[WHAT YOU NEED TO DO]: Only the lines from the top of the data through the line with "or the popover" should be repeated, each exactly as written.

[SOURCE RECORDS]:
(** * tiptap-starter-kit: the code-block node extension and the float menu view

    A shallow embedding of [src/nodes/code-block.ts] (the [CodeBlock]
    extension) and of the [FloatMenuView] class, together with the
    properties the specification states about them.

    JavaScript values are modelled as follows: a string is a [string]; a
    property that may be [undefined] is an [option]; an object used as a
    dictionary (node attributes) is a [gmap string string]; an array is a
    [list].  Code that mutates the editor, the DOM controls or the popover
    is written in state-passing style over a record of the cells it
    touches. *)

From stdpp Require Import base strings list gmap.

Local Open Scope string_scope.
Local Open Scope list_scope.
Set Warnings "-register-all".

(** ** JavaScript operators used by the sources *)

(** [a || ""] on an optional string: [undefined] and the empty string are
    both falsy. *)
Definition js_or_empty (a : option string) : string :=
  match a with
  | Some (String c s) => String c s
  | Some EmptyString => ""
  | None => ""
  end.

(** Assigning a value to a DOM string property converts it with ToString. *)
Definition to_DOMString (a : option string) : string :=
  match a with
  | Some s => s
  | None => "undefined"
  end.
(** * Banksformer bootstrap scripts: [train_seed.py] and [train_colab.py]

    A shallow embedding of the two scripts of the repository and the
    properties their specification states about them.

    The scripts are sequences of calls into the Python runtime and into
    libraries (random, numpy, torch, yaml, os, pathlib, logging, the import
    system).  The embedding keeps the scripts' own control flow as it is
    written and threads an explicit [World] through it; Python exceptions
    are the [Raise] outcome of a small state-and-exception monad.  What
    the libraries do is described by the definitions of the modules [Py]
    and [os] (for the parts whose behaviour is fixed: [dict.get],
    truthiness, [int] on numbers, [random.seed], [numpy.random.seed], the
    resolution of paths, [os.makedirs]) and by the fields of [Env] (for
    the parts that depend on the installation: which modules can be
    imported, what torch does, what the YAML parser returns, how [int]
    reads text, what the [train] collaborator does). *)

From Stdlib Require Import ZArith String Ascii List Lia.
From stdpp Require Import gmap strings list.

Set Warnings "-register-all".
Local Open Scope string_scope.
Local Open Scope Z_scope.

(** ** Python exceptions *)

Module Py.

(** The classes of [Exception] the scripts can meet. *)
Inductive exception : Type :=
  | ValueError
  | TypeError
  | OverflowError
  | AttributeError
  | ImportError
  | ModuleNotFoundError
  | FileNotFoundError
  | FileExistsError
  | IsADirectoryError
  | NotADirectoryError
  | OSError
  | RuntimeError
  | RecursionError
  | YAMLError
  | OtherError (name : string).

(** What a [raise] carries: an instance of [Exception], which
    [except Exception] catches, or [SystemExit], raised by [sys.exit],
    which derives from [BaseException] only and passes through
    [except Exception]. *)
Inductive raised : Type :=
  | Exc (e : exception)
  | SystemExit (code : Z).

Inductive outcome (A : Type) : Type :=
  | Ret (a : A)
  | Raise (r : raised).
Arguments Ret {A} a.
Arguments Raise {A} r.

(** ** Values of a parsed YAML document *)

(** A float is kept by its exact value, or as one of the non-finite ones. *)
Inductive pyfloat : Type :=
  | Finite (num : Z) (den : positive)
  | Infinity (negative : bool)
  | NaN.

(** The objects [yaml.safe_load] builds.  A [str] is kept as its UTF-8
    bytes.  A mapping is kept in two parts: its entries under [str] keys,
    which are the ones the scripts look up, and its entries under keys of
    other types (numbers, booleans, [None], bytes, dates). *)
Inductive value : Type :=
  | VNone
  | VBool (b : bool)
  | VInt (z : Z)
  | VFloat (f : pyfloat)
  | VStr (s : string)
  | VBytes (b : string)
  | VDate (ordinal : Z)
  | VDatetime (microsecond : Z) (utcoffset : option Z)
  | VList (l : list value)
  | VTuple (l : list value)
  | VSet (l : list value)
  | VDict (d : gmap string value) (others : list (value * value)).

(** [d.get(key, default)] with a [str] key; only a mapping has a [get]. *)
Definition get (d : value) (key : string) (default : value) : exception + value :=
  match d with
  | VDict m _ => inr (match m !! key with Some v => v | None => default end)
  | _ => inl AttributeError
  end.

Definition is_nil {A} (l : list A) : bool :=
  match l with [] => true | _ => false end.

(** Truth value of an object, as [if x:] tests it. *)
Definition truthy (v : value) : bool :=
  match v with
  | VNone => false
  | VBool b => b
  | VInt z => negb (z =? 0)
  | VFloat (Finite n _) => negb (n =? 0)
  | VFloat _ => true
  | VStr s | VBytes s => negb (String.eqb s "")
  | VDate _ | VDatetime _ _ => true
  | VList l | VTuple l | VSet l => negb (is_nil l)
  | VDict m others => negb (bool_decide (m = ∅) && is_nil others)
  end.

Definition is_none (v : value) : bool :=
  match v with VNone => true | _ => false end.

(** *** [int(x)] *)

(** How [int] reads text depends on the interpreter: on its version (the
    table of Unicode decimal digits and white space for a [str]) and on
    its settings (the limit on the number of digits,
    [sys.set_int_max_str_digits]).  The two readings, of a [str] and of
    [bytes], are therefore given with the installation; [None] stands for
    the [ValueError] of a text that is not read as an integer. *)
Record interpreter : Type :=
  { int_of_str : string → option Z;
    int_of_bytes : string → option Z }.

(** [int(x)] for the objects of a YAML document: integers as they are,
    booleans as 0 and 1, floats truncated towards zero, text as the
    interpreter reads it; the rest is a [TypeError]. *)
Definition int (py : interpreter) (v : value) : exception + Z :=
  match v with
  | VInt z => inr z
  | VBool b => inr (if b then 1 else 0)
  | VFloat (Finite n d) => inr (Z.quot n (Z.pos d))
  | VFloat (Infinity _) => inl OverflowError
  | VFloat NaN => inl ValueError
  | VStr s => match int_of_str py s with Some z => inr z | None => inl ValueError end
  | VBytes b => match int_of_bytes py b with Some z => inr z | None => inl ValueError end
  | VNone | VDate _ | VDatetime _ _ | VList _ | VTuple _ | VSet _ | VDict _ _ =>
      inl TypeError
  end.

(** *** How CPython 3.11 reads ASCII text

    With the default limit of 4300 digits: white space stripped at both
    ends, an optional sign, decimal digits with single underscores
    allowed between two of them. *)

Definition is_space (c : ascii) : bool :=
  let n := nat_of_ascii c in
  (Nat.eqb n 32 || (Nat.leb 9 n && Nat.leb n 13))%bool.

Fixpoint lstrip (s : string) : string :=
  match s with
  | String c s' => if is_space c then lstrip s' else s
  | EmptyString => EmptyString
  end.
Lemma eachRequest_circular loadModule (loadings : list Module_) :
  (forall t after, loadModule t loadings = Ret after -> after = loadings) ->
  forall reqs,
    eachRequest loadModule modules reqs loadings = Raise CircularReference ->
    exists r t,
      In r reqs
      /\ requested modules (resolvedModuleName r) = Some t
      /\ (onStack loadings t = true \/ loadModule t loadings = Raise CircularReference).
Proof.
  intros Hrestore. induction reqs as [|r rest IH]; cbn [eachRequest]; [discriminate|].
  destruct (requested modules (resolvedModuleName r)) as [t|] eqn:Et; [|discriminate].
  destruct (onStack loadings t) eqn:Estack.
  - intros _. exists r, t. repeat split; [now left | assumption | now left].
  - destruct (loadModule t loadings) as [after|e|] eqn:Eload.
    + rewrite (Hrestore _ _ Eload). intro H. apply IH in H as (r' & t' & Hin & Ht' & Hor).
      exists r', t'. repeat split; [now right | assumption | assumption].
    + intros [= ->]. exists r, t. repeat split; [now left | assumption | now right].
    + discriminate.
Qed.

(** A load that reports a circle found one: a module that leads back to
    itself, on the stack or reached from the module being loaded. *)
Lemma load_circular :
  forall budget m loadings,
    load budget modules m loadings = Raise CircularReference ->
    Chain modules (m :: loadings) ->
    Forall (Canonical modules) (m :: loadings) ->
    exists c,
      Reaches modules c c /\ (In c (m :: loadings) \/ Reaches modules m c).
Proof.
  induction budget as [|budget IH]; intros m loadings; cbn [load]; [discriminate|].
  intros H Hchain Hcanon.
  apply eachRequest_circular in H as (r & t & Hr & Ht & Hor);
    [|intros t after; apply load_restores].
  assert (Hreq : Requests modules m t) by (now exists r).
  pose proof (requested_canonical _ _ Ht) as Hcanon_t.
  destruct Hor as [Hstack | Hload].
  - apply existsb_exists in Hstack as (o & Ho & Hsame).
    rewrite Forall_forall in Hcanon.
    pose proof (canonical_same o t (Hcanon o Ho) Hcanon_t Hsame) as ->.
    exists t. split; [|now left].
    destruct Ho as [-> | Ho].
    + now apply Reaches_one.
    + eapply Reaches_then; [apply (chain_reaches loadings m t Hchain Ho) | exact Hreq].
  - apply IH in Hload as (c & Hcycle & Hwhere).
    + exists c. split; [assumption|].
      destruct Hwhere as [[<- | Hin] | Hreach].
      * right. now apply Reaches_one.
      * now left.
      * right. eapply Reaches_more; [exact Hreq | exact Hreach].
    + cbn [Chain]. now split.
    + now constructor.
Qed.

Lemma head_canonical (m0 : Module_) (rest : list Module_) :
  modules = m0 :: rest -> Canonical modules m0.
Proof.
  intros ->. unfold Canonical, requested. cbn [find]. now rewrite str_eqb_refl.
Qed.

Lemma checkCircularReference_unfold (m0 : Module_) (rest : list Module_) :
  modules = m0 :: rest ->
  checkCircularReference modules =
    match load (length modules) modules m0 [] with
    | Ret _ => Ret false
    | Raise CircularReference => Ret true
    | Raise e => Raise e
    | Exhausted => Exhausted
    end.
Proof. intros ->. reflexivity. Qed.

Lemma checkCircularReference_true :
  checkCircularReference modules = Ret true -> HasCycle modules.
Proof.
  intro H.
  assert (Hne : exists m0 rest, modules = m0 :: rest).
  { revert H. unfold checkCircularReference. destruct modules as [|m0 rest];
      [discriminate | now eexists; eexists]. }
  destruct Hne as (m0 & rest & E). rewrite (checkCircularReference_unfold m0 rest E) in H.
  destruct (load (length modules) modules m0 []) as [after|e|] eqn:Eload;
    try discriminate.
  destruct e; try discriminate.
  apply load_circular in Eload as (c & Hcycle & Hwhere).
  - exists m0, c. split; [now rewrite E|]. split; [|assumption].
    destruct Hwhere as [[<- | []] | Hreach]; [now left | now right].
  - exact I.
  - constructor; [now apply (head_canonical m0 rest) | constructor].
Qed.
Lemma scanned_elem (fs : FileSystem) (paths : list str) (d : DesktopEntry) :
  d ∈ scanned fs paths ↔
  no_display d = false ∧
  ∃ base p, base ∈ paths ∧ p ∈ fs_glob fs base ∧
            parse_desktop_file p (fs_read fs p) = Some d.
Proof.
  unfold scanned. rewrite list_elem_of_filter, list_elem_of_omap.
  setoid_rewrite list_elem_of_bind. split.
  - intros (? & p & (base & ? & ?) & ?). split; [done|]. by exists base, p.
  - intros (? & base & p & ? & ? & ?). split; [done|]. exists p. split; [|done].
    by exists base.
Qed.

Lemma first_of_name_subseteq (seen : gset str) (ds : list DesktopEntry) (d : DesktopEntry) :
  d ∈ first_of_name seen ds → d ∈ ds.
Proof.
  intros (_ & i & Hi & _)%first_of_name_elem. by apply list_elem_of_lookup_2 in Hi.
Qed.

Lemma first_of_name_seen (seen : gset str) (ds : list DesktopEntry) :
  (∀ d, d ∈ ds → name d ∈ seen) → first_of_name seen ds = [].
Proof.
  induction ds as [|d0 ds IH]; [done|]. intros H. simpl.
  rewrite bool_decide_eq_true_2 by (apply H; left).
  apply IH. intros d Hd. apply H. by right.
Qed.

Lemma first_of_name_app_covered (seen : gset str) (ds ds' : list DesktopEntry) :
  (∀ d, d ∈ ds' → name d ∈ seen ∨ name d ∈ name <$> ds) →
  first_of_name seen (ds ++ ds') = first_of_name seen ds.
Proof.
  revert seen. induction ds as [|d0 ds IH]; intros seen H; simpl.
  - apply first_of_name_seen. intros d Hd.
    destruct (H d Hd) as [?|?%elem_of_nil]; done.
  - case_bool_decide as Hin.
    + apply IH. intros d Hd. destruct (H d Hd) as [?|Hn]; [by left|].
      rewrite fmap_cons in Hn. apply elem_of_cons in Hn as [->|?]; [by left | by right].
    + f_equal. apply IH. intros d Hd. destruct (H d Hd) as [?|Hn].
      * left. by apply elem_of_union_r.
      * rewrite fmap_cons in Hn. apply elem_of_cons in Hn as [->|?]; [|by right].
        left. by apply elem_of_union_l, elem_of_singleton.
Qed.

(** X10: the loaded list is in ascending order of the lowercased names. *)
Theorem collect_sorted (fs : FileSystem) (paths : list str) :
  StronglySorted (λ a b, str_lt (lower (name b)) (lower (name a)) = false)
    (collect_desktop_entries fs paths).
Proof.
  unfold collect_desktop_entries.
  apply (sort_by_sorted str_lt (λ x, lower (name x))); [apply str_lt_asym | apply str_le_trans].
Qed.

(** X11: every loaded entry is not hidden and is the parse of a file that
    [glob] lists in one of the directories of the path, whose path it
    keeps. *)
Theorem collect_provenance (fs : FileSystem) (paths : list str) (d : DesktopEntry) :
  d ∈ collect_desktop_entries fs paths →
  no_display d = false ∧
  ∃ base, base ∈ paths ∧ path d ∈ fs_glob fs base ∧
          parse_desktop_file (path d) (fs_read fs (path d)) = Some d.
Proof.
  rewrite collect_perm. intros Hd%first_of_name_subseteq.
  apply scanned_elem in Hd as (Hv & base & p & Hb & Hp & Hparse).
  split; [done|]. exists base.
  by rewrite (parse_desktop_file_path _ _ _ Hparse).
Qed.

Lemma collect_provenance_witness :
  no_display editor_a = false ∧
  ∃ base, base ∈ [lit "/a"; lit "/b"] ∧ path editor_a ∈ fs_glob fs_editors base ∧
          parse_desktop_file (path editor_a) (fs_read fs_editors (path editor_a))
          = Some editor_a.
Proof.
  apply (collect_provenance fs_editors [lit "/a"; lit "/b"] editor_a).
  vm_compute. left.
Defined.

(** X12: a directory that is listed a second time at the end of the path
    adds nothing. *)
Theorem collect_repeated_directory (fs : FileSystem) (paths : list str) (base : str) :
  base ∈ paths →
  collect_desktop_entries fs (paths ++ [base]) = collect_desktop_entries fs paths.
Proof.
  intros Hb. rewrite !collect_eq, scanned_app. f_equal.
  apply first_of_name_app_covered. intros d Hd. right.
  apply list_elem_of_fmap. exists d. split; [done|].
  apply scanned_elem in Hd as (Hv & base' & p & ->%list_elem_of_singleton & Hp & Hparse).
  apply scanned_elem. split; [done|]. by exists base, p.
Qed.

Lemma collect_repeated_directory_witness :
  collect_desktop_entries fs_editors ([lit "/a"; lit "/b"] ++ [lit "/a"])
  = collect_desktop_entries fs_editors [lit "/a"; lit "/b"].
Proof.
  apply (collect_repeated_directory fs_editors [lit "/a"; lit "/b"] (lit "/a")). left.
Defined.

(** X13: a directory without files, or whose files are all rejected or
    hidden, contributes nothing, wherever it stands in the path. *)
Theorem collect_barren_directory (fs : FileSystem) (l1 l2 : list str) (base : str) :
  (∀ p d, p ∈ fs_glob fs base → parse_desktop_file p (fs_read fs p) = Some d →
          no_display d = true) →
  collect_desktop_entries fs (l1 ++ base :: l2) = collect_desktop_entries fs (l1 ++ l2).
Proof.
  intros H. rewrite !collect_eq. do 2 f_equal.
  change (base :: l2) with ([base] ++ l2). rewrite !scanned_app.
  assert (scanned fs [base] = []) as ->; [|done].
  destruct (scanned fs [base]) as [|d ds] eqn:E; [done|].
  assert (d ∈ scanned fs [base]) as Hd by (rewrite E; left).
  apply scanned_elem in Hd as (Hv & base' & p & ->%list_elem_of_singleton & Hp & Hparse).
  rewrite (H p d Hp Hparse) in Hv. done.
Qed.

Lemma collect_barren_directory_witness :
  collect_desktop_entries fs_editors ([lit "/a"] ++ lit "/none" :: [lit "/b"])
  = collect_desktop_entries fs_editors ([lit "/a"] ++ [lit "/b"]).
Proof.
  apply (collect_barren_directory fs_editors [lit "/a"] [lit "/b"] (lit "/none")).
  intros p d Hp. vm_compute in Hp. by apply elem_of_nil in Hp.
Defined.

(** ** Re-ranking on every edit *)






Lemma rank_fst_perm (q : str) (es : list DesktopEntry) :
  (rank q es).*1 ≡ₚ filter (has_match q) es.
Proof. by rewrite rank_perm, scored_fst. Qed.

(** X14: running [update_filter] twice is running it once. *)
Theorem update_filter_idemp (ui : LauncherUI) :
  update_filter (update_filter ui) = update_filter ui.
Proof.
  unfold update_filter. simpl.
  set (f := rank (strip (query ui)) (entries ui)). f_equal.
  assert (0 <= len f) by (unfold len; lia).
  destruct (Z.leb_spec (len f) (selected ui)).
  - destruct (Z.leb_spec (len f) (Z.max 0 (len f - 1))); lia.
  - destruct (Z.leb_spec (len f) (selected ui)); lia.
Qed.



(** ** The selection loop *)

Lemma handle_printable (ui : LauncherUI) (c : ascii) :
  isprintable c = true →
  handle ui (WStr c) = Continue (update_filter (with_query ui (query ui ++ [c]))).
Proof.
  intros Hc. simpl.
  case_bool_decide as E1; [subst c; discriminate Hc|].
  case_bool_decide as E2; [subst c; discriminate Hc|].
  case_bool_decide as E3; [subst c; discriminate Hc|].
  case_bool_decide as E4.
  { repeat (apply elem_of_cons in E4 as [->|E4]; [discriminate Hc|]).
    by apply elem_of_nil in E4. }
  by rewrite Hc.
Qed.

Lemma drop_last_snoc (q : str) (c : ascii) : drop_last (q ++ [c]) = q.
Proof.
  unfold drop_last. apply take_app_length'. rewrite length_app. simpl. lia.
Qed.

Lemma update_filter_consistent (ui : LauncherUI) :
  entries (update_filter ui) = entries ui ∧ query (update_filter ui) = query ui ∧
  consistent (update_filter ui).
Proof. done. Qed.

Lemma handle_consistent (ui ui' : LauncherUI) (ch : wch) :
  consistent ui → handle ui ch = Continue ui' →
  entries ui' = entries ui ∧ consistent ui'.
Proof.
  intros Hc. destruct ch as [c|k]; simpl.
  - repeat case_bool_decide; try destruct (getitem _ _); try destruct (isprintable c);
      intros [= <-]; done.
  - repeat case_bool_decide; intros [= <-]; done.
Qed.

Lemma getitem_elem {A} (l : list A) (i : Z) (x : A) : getitem l i = Some x → x ∈ l.
Proof.
  unfold getitem. destruct (0 <=? i); [|destruct (- len l <=? i); [|done]];
    apply list_elem_of_lookup_2.
Qed.

Lemma getitem_bounds {A} (l : list A) (i : Z) :
  l ≠ [] → -1 <= i < len l → is_Some (getitem l i).
Proof.
  intros Hl%len_pos Hi. unfold getitem, len in *.
  destruct (Z.leb_spec 0 i).
  - apply lookup_lt_is_Some_2. lia.
  - destruct (Z.leb_spec (- Z.of_nat (length l)) i); [|lia].
    apply lookup_lt_is_Some_2. lia.
Qed.

Lemma update_filter_bounds (ui : LauncherUI) :
  -1 <= selected ui → selection_bounds (update_filter ui).
Proof.
  intros Hs. unfold selection_bounds, update_filter. simpl.
  set (f := rank (strip (query ui)) (entries ui)).
  destruct (Z.leb_spec (len f) (selected ui)); split; try lia.
  intros ?%len_pos. lia.
Qed.

Lemma handle_bounds (ui : LauncherUI) (ch : wch) :
  selection_bounds ui →
  handle ui ch ≠ IndexError ∧
  ∀ ui', handle ui ch = Continue ui' → selection_bounds ui'.
Proof.
  intros [Hlo Hhi].
  assert (0 <= len (filtered ui)) as Hlen by (unfold len; lia).
  assert (∀ i, -1 <= i → (filtered ui ≠ [] → i < len (filtered ui)) →
               selection_bounds (with_selected ui i)) as Hsel by (intros i ? ?; by split).
  destruct ch as [c|k]; simpl.
  - repeat case_bool_decide;
      try (split; [done|]; intros ui' [= <-];
           first [by split | by apply update_filter_bounds]).
    + assert (is_Some (getitem (filtered ui) (selected ui))) as [x ->]
        by (apply getitem_bounds; [done | split; [done | by apply Hhi]]).
      split; [done | by intros ui' [=]].
    + destruct (isprintable c); (split; [done|]); intros ui' [= <-];
        first [by split | by apply update_filter_bounds].
  - repeat case_bool_decide; (split; [done|]); intros ui' [= <-];
      first [by split | by apply update_filter_bounds | apply Hsel; [lia|]];
      intros Hne; pose proof (len_pos _ Hne); apply Hhi in Hne; lia.
Qed.

Lemma draw_cur_bounds (ui : LauncherUI) : selection_bounds ui → is_Some (draw_cur ui).
Proof.
  intros [Hlo Hhi]. unfold draw_cur. case_bool_decide as He; [done|].
  assert (is_Some (getitem (filtered ui) (selected ui))) as [x ->]
    by (apply getitem_bounds; [done | split; [done | by apply Hhi]]).
  done.
Qed.

Lemma run_bounds (input : list wch) (ui : LauncherUI) :
  selection_bounds ui →
  run ui input ≠ Raised ∧ ∀ ui', run ui input = Waiting ui' → selection_bounds ui'.
Proof.
  revert ui. induction input as [|ch input IH]; intros ui Hb; cbn [run];
    destruct (draw_cur_bounds ui Hb) as [cur ->].
  - split; [done | by intros ui' [= <-]].
  - destruct (handle_bounds ui ch Hb) as [Hne Hk].
    destruct (handle ui ch) as [ui1| | |]; try done. by apply IH, Hk.
Qed.

Lemma run_consistent (input : list wch) (ui : LauncherUI) :
  consistent ui →
  (∀ ui', run ui input = Waiting ui' → entries ui' = entries ui ∧ consistent ui') ∧
  (∀ e, run ui input = Launched e → e ∈ entries ui).
Proof.
  revert ui. induction input as [|ch input IH]; intros ui Hc; cbn [run];
    destruct (draw_cur ui); try done.
  - split; [by intros ui' [= <-] | done].
  - destruct (handle ui ch) as [ui1|e1| |] eqn:Hh; try done.
    + destruct (handle_consistent ui ui1 ch Hc Hh) as [He Hc1].
      rewrite <- He. by apply IH.
    + split; [done|]. intros e [= <-].
      destruct ch as [c|k]; simpl in Hh.
      * repeat case_bool_decide; try done.
        -- destruct (getitem (filtered ui) (selected ui)) as [x|] eqn:Hx; [|done].
           injection Hh as <-. apply getitem_elem in Hx. rewrite Hc in Hx.
           assert (x.1 ∈ (rank (strip (query ui)) (entries ui)).*1) as Hin
             by (apply list_elem_of_fmap; eauto).
           rewrite rank_fst_perm in Hin. by apply list_elem_of_filter in Hin as [_ ?].
        -- by destruct (isprintable c).
      * repeat case_bool_decide; done.
Qed.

[ANSWER BELOW]:
(** * tiptap-starter-kit: the code-block node extension and the float menu view

    A shallow embedding of [src/nodes/code-block.ts] (the [CodeBlock]
    extension) and of the [FloatMenuView] class, together with the
    properties the specification states about them.

    JavaScript values are modelled as follows: a string is a [string]; a
    property that may be [undefined] is an [option]; an object used as a
    dictionary (node attributes) is a [gmap string string]; an array is a
    [list].  Code that mutates the editor, the DOM controls or the popover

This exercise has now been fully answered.